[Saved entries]
━━━━━━
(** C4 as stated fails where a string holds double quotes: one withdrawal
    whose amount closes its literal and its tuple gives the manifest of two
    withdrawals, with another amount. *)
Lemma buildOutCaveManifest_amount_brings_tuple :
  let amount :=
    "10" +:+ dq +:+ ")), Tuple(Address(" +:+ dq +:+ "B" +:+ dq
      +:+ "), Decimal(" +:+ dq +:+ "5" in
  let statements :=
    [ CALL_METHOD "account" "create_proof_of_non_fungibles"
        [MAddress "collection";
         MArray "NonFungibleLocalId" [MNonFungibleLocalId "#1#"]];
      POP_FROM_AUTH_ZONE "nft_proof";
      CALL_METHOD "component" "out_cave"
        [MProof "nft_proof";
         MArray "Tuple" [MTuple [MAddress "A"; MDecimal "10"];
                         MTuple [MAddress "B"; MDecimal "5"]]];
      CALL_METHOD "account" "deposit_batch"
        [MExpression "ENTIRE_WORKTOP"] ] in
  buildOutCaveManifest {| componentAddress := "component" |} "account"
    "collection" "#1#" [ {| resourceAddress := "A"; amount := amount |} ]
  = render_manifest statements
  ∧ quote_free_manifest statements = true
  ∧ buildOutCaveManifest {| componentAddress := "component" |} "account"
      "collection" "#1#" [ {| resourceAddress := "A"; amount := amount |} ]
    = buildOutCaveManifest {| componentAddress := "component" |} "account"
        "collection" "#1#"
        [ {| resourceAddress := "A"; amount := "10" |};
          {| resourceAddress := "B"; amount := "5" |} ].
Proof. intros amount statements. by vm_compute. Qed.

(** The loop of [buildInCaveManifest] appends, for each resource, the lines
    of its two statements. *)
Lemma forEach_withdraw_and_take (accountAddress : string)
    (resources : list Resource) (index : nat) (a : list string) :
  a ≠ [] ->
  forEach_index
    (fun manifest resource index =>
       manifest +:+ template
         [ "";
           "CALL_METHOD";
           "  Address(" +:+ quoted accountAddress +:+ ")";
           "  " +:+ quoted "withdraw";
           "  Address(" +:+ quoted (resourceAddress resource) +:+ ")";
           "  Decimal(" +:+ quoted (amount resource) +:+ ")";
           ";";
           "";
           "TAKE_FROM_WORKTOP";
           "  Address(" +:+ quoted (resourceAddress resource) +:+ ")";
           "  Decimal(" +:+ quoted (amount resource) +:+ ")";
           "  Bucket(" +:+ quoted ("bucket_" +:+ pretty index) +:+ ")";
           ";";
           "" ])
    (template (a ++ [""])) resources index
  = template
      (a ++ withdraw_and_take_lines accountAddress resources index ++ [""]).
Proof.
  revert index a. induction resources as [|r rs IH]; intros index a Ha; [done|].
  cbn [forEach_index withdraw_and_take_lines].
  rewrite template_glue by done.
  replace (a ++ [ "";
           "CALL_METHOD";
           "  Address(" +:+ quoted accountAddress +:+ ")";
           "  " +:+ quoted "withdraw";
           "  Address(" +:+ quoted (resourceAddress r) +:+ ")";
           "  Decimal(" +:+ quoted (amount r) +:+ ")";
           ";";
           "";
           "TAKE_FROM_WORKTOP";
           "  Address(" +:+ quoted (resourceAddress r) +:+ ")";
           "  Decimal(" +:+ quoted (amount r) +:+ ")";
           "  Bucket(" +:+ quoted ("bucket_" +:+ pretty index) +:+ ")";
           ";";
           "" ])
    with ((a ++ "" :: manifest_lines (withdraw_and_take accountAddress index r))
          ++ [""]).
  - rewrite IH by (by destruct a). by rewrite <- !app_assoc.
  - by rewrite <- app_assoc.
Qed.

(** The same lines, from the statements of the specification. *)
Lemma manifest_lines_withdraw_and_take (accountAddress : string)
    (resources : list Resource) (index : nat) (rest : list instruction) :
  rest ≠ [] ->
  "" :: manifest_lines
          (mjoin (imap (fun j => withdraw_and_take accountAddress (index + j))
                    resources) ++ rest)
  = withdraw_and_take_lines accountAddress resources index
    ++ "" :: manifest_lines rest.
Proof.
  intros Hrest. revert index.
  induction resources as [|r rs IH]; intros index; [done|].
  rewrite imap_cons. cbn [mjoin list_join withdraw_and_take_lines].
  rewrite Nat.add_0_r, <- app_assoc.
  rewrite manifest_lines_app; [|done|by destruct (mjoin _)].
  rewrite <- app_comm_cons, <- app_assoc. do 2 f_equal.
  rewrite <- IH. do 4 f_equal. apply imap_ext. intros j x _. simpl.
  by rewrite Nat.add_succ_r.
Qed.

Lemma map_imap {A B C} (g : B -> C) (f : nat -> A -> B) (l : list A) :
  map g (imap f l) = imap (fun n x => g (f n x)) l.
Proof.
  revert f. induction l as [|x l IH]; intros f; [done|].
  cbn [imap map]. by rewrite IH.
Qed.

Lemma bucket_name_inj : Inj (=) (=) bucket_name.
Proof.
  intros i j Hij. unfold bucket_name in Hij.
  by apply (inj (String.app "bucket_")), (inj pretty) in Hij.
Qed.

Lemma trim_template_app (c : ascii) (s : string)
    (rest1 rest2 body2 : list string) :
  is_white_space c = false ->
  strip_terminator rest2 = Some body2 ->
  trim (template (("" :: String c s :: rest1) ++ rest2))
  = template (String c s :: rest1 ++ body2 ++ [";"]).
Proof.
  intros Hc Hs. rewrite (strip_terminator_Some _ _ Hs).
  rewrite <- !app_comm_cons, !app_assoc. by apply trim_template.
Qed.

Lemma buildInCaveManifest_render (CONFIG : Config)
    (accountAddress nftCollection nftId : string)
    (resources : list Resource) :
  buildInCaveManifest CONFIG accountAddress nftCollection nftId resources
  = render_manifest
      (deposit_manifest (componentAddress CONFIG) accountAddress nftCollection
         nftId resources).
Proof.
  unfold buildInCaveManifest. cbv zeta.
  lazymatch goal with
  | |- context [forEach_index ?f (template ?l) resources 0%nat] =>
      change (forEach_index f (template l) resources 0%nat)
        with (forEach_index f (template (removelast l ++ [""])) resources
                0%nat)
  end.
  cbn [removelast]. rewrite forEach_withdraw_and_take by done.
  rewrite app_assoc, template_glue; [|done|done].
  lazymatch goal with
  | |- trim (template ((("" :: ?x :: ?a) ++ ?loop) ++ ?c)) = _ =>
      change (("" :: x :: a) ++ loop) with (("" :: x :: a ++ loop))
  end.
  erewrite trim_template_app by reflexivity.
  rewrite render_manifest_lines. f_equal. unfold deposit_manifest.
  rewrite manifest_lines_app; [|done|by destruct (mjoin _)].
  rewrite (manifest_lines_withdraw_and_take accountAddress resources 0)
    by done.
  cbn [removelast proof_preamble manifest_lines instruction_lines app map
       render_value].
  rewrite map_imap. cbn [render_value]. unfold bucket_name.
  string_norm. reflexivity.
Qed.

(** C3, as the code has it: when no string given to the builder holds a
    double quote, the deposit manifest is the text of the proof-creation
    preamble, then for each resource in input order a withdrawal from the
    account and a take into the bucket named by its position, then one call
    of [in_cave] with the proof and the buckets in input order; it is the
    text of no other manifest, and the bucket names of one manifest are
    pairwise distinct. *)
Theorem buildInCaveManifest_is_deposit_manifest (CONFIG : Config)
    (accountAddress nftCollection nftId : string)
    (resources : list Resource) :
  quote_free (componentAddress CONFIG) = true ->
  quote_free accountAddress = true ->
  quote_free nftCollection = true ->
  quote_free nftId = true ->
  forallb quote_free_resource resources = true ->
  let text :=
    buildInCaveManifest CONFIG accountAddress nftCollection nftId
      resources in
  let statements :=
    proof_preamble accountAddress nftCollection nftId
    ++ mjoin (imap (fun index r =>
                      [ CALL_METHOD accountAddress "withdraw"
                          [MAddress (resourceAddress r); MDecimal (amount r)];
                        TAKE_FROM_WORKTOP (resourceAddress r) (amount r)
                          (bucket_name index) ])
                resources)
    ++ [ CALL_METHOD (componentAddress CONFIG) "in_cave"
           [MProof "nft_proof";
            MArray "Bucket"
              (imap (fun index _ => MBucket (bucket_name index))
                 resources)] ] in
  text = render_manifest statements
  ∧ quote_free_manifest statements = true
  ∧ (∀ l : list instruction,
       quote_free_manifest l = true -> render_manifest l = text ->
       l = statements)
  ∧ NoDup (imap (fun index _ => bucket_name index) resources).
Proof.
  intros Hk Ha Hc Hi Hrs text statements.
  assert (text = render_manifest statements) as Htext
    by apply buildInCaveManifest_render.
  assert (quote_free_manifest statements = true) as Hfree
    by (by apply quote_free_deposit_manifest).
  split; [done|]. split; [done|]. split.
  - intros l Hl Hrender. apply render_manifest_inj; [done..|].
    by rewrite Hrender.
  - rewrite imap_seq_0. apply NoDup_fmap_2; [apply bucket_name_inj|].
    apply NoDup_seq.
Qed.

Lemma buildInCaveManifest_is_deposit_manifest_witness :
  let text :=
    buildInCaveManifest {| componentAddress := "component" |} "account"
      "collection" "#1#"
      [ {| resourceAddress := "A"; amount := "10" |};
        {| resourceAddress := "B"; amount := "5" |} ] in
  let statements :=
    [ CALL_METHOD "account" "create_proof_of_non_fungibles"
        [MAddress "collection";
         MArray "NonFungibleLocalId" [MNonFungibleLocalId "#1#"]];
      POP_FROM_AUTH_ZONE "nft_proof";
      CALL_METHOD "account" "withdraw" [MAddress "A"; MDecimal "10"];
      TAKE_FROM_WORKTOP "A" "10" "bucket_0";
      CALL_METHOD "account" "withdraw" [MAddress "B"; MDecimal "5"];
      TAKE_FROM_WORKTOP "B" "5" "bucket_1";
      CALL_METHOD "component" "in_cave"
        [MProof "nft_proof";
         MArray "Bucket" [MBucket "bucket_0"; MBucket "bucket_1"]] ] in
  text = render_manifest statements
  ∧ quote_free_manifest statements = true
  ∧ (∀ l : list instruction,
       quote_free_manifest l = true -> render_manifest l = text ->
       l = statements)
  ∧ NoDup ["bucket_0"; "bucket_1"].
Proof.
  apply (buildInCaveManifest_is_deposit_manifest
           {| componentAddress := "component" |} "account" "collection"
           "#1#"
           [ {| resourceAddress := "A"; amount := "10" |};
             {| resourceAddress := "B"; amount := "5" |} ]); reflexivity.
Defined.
━━━━━━
• TASK ITEM: Wherever the word "revert" appears in the entries above, copy that whole line.

• RESULT BELOW:
  revert index a. induction resources as [|r rs IH]; intros index a Ha; [done|].
  intros Hrest. revert index.
  revert f. induction l as [|x l IH]; intros f; [done|].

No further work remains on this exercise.